The week prior to the sale's completion, on May 15, 2001, Univision Communications announced during its upfront presentation that it would launch a secondary television network—later announced to be named TeleFutura (the forerunner of UniMás) on July 31—that would compete with Univision, Telemundo and the then-recently launched Azteca América. Univision would utilize the former USA Broadcasting stations to serve as charter outlets of the network, which would cater to bilingual Latinos and young adult males between the ages 18 and 34 that seldom watch Spanish language television other than sporting events. Univision, however, continued to maintain English-language programming formats on the nine HSN affiliates and four independent stations it acquired from USA Networks for fourteen months following the completion of the purchase, with KPST continuing to air HSN and Mandarin language programming.

Channel 66 officially converted into a Spanish-language station on January 14, 2002, when it became an owned-and-operated station of TeleFutura, which initially launched on that date on 18 Univision-owned stations (including eleven of its large-market sister stations under USA Broadcasting ownership); the station accordingly changed its call letters to KFSF (for "Telefutura San Francisco") on that date.

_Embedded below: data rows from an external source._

Lemma scan_loop_spec fuel : forall rows s sources,
  (length (range_from s) < fuel)%nat -> good sources -> (length rows <= rr_size rq)%nat ->
  ∃ page, scan_loop search chunkSize fuel rq extra db (mkScan rows (last_seq rows) s false) sources = Ok (Some page) ∧
    page_ok (rows ++ List.filter m (range_from s)) page.
Proof.
  induction fuel as [|fuel IH]; intros rows s sources Hfuel Hgood Hlen; [lia|].
  cbn [scan_loop sc_rows sc_scanned]. rewrite (proj2 (Nat.ltb_ge _ _)) by lia.
  unfold findRangePage. set (R := range_from s) in *.
  destruct (take chunkSize R) as [|c0 chunk0] eqn:Ec.
  - assert (R = []) as HR by (destruct R, chunkSize; [done|done|lia|done]).
    eexists. split; [done|]. rewrite HR. cbn [List.filter]. rewrite app_nil_r.
    split; cbn [scanned scanned_rows scanned_sources completeSeq orb sc_rows]; [by rewrite take_ge| |done].
    by rewrite (proj2 (Nat.ltb_ge _ _)).
  - rewrite <- Ec. set (chunk := take chunkSize R) in *.
    destruct (Hjudge chunk sources Hgood) as (sources' & Hs & Hgood' & Hm). rewrite Ec in Hs |- *. rewrite Hs.
    cbn [mbind result_bind]. rewrite <- Ec. fold chunk.
    destruct (scan_chunk_spec (rr_size rq) (matched extra sources') chunk rows s Hlen) as (H1 & H2 & H3 & H4).
    set (st := scan_chunk _ _ chunk _) in *.
    assert (List.filter (matched extra sources') chunk = List.filter m chunk) as Hf.
    { apply filter_ext_elem. intros x Hx. by apply Hm. }
    rewrite Hf in *. set (rest := drop chunkSize R).
    assert (R = chunk ++ rest) as HR by (symmetry; apply take_drop).
    assert (rows ++ List.filter m R = (rows ++ List.filter m chunk) ++ List.filter m rest) as Hall.
    { by rewrite HR at 1; rewrite List.filter_app, app_assoc. }
    destruct (sc_more st) eqn:Emore.
    + symmetry in H3. apply Nat.ltb_lt in H3. eexists. split; [done|]. rewrite Hall. split; cbn [scanned scanned_rows scanned_sources completeSeq].
      * rewrite H1. symmetry. apply take_app_le. lia.
      * rewrite Emore. cbn [orb negb]. rewrite H2, (take_app_le (rows ++ _)) by lia.
        rewrite (proj2 (Nat.ltb_lt _ _)); [done|]. rewrite length_app. lia.
      * done.
    + symmetry in H3. apply Nat.ltb_ge in H3. rewrite take_ge in H1, H2 by done.
      destruct (Nat.ltb_spec (length chunk) chunkSize) as [Hshort|Hfull].
      * assert (rest = []) as Hrest.
        { unfold rest. apply drop_ge. unfold chunk in Hshort. rewrite length_take in Hshort. lia. }
        rewrite Hrest in Hall. cbn [List.filter] in Hall. rewrite app_nil_r in Hall.
        eexists. split; [done|]. rewrite Hall. split; cbn [scanned scanned_rows scanned_sources completeSeq orb].
        -- by rewrite H1, take_ge.
        -- by rewrite (proj2 (Nat.ltb_ge _ _)).
        -- done.
      * destruct (exists_last (l := chunk)) as (pre & x & Hx); [by rewrite Ec|].
        assert (range_from (sc_scanned st) = rest) as Hnext.
        { rewrite H4 by done. rewrite Hx, last_snoc. apply (findRange_split _ _ s _ _ pre).
          transitivity (chunk ++ rest); [exact HR|]. rewrite Hx, <- app_assoc. reflexivity. }
        assert (st = mkScan (rows ++ List.filter m chunk) (last_seq (rows ++ List.filter m chunk)) (sc_scanned st) false) as ->.
        { destruct st as [? ? ? ?]. cbn in *. by subst. }
        cbn [sc_scanned] in *. destruct (IH (rows ++ List.filter m chunk) (sc_scanned st) sources') as (page & Hp & Hok).
        { rewrite Hnext. pose proof (f_equal length HR) as Hl. rewrite length_app, Ec in Hl. cbn [length] in Hl. lia. }
        { done. } { done. }
        exists page. split; [exact Hp|]. by rewrite Hall, <- Hnext.
Qed.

On December 3, 2012, Univision Communications announced that it would relaunch TeleFutura as UniMás—which loosely translates to "Univision Plus", to underline its ties to its parent network Univision—refocusing its programming to appeal towards Latino males between the ages of 12 and 35 years old. The rebranding took place on January 7, 2013.

==Technical information==
===Subchannels===
The station's signal is multiplexed:

Subchannels of KFSF-DT
| Subchannel | Res.Tooltip Display resolution | Short name | Programming |
| 66.1 | 720p | KFSF-HD | UniMás |
| 66.2 | KDTV-HD | Univision (KDTV-DT) |
| 66.3 | 480i | MSGold | MovieSphere Gold |
| 66.4 | Grit | Grit |
| 66.5 | TrueCri | True Crime Network |
| 66.6 | BT2 | Infomercials |

===Analog-to-digital conversion===
KFSF shut down its analog signal, over UHF channel 66, on June 12, 2009, as part of the federally mandated transition from analog to digital television. The station's digital signal remained on its pre-transition UHF channel 34, using virtual channel 66.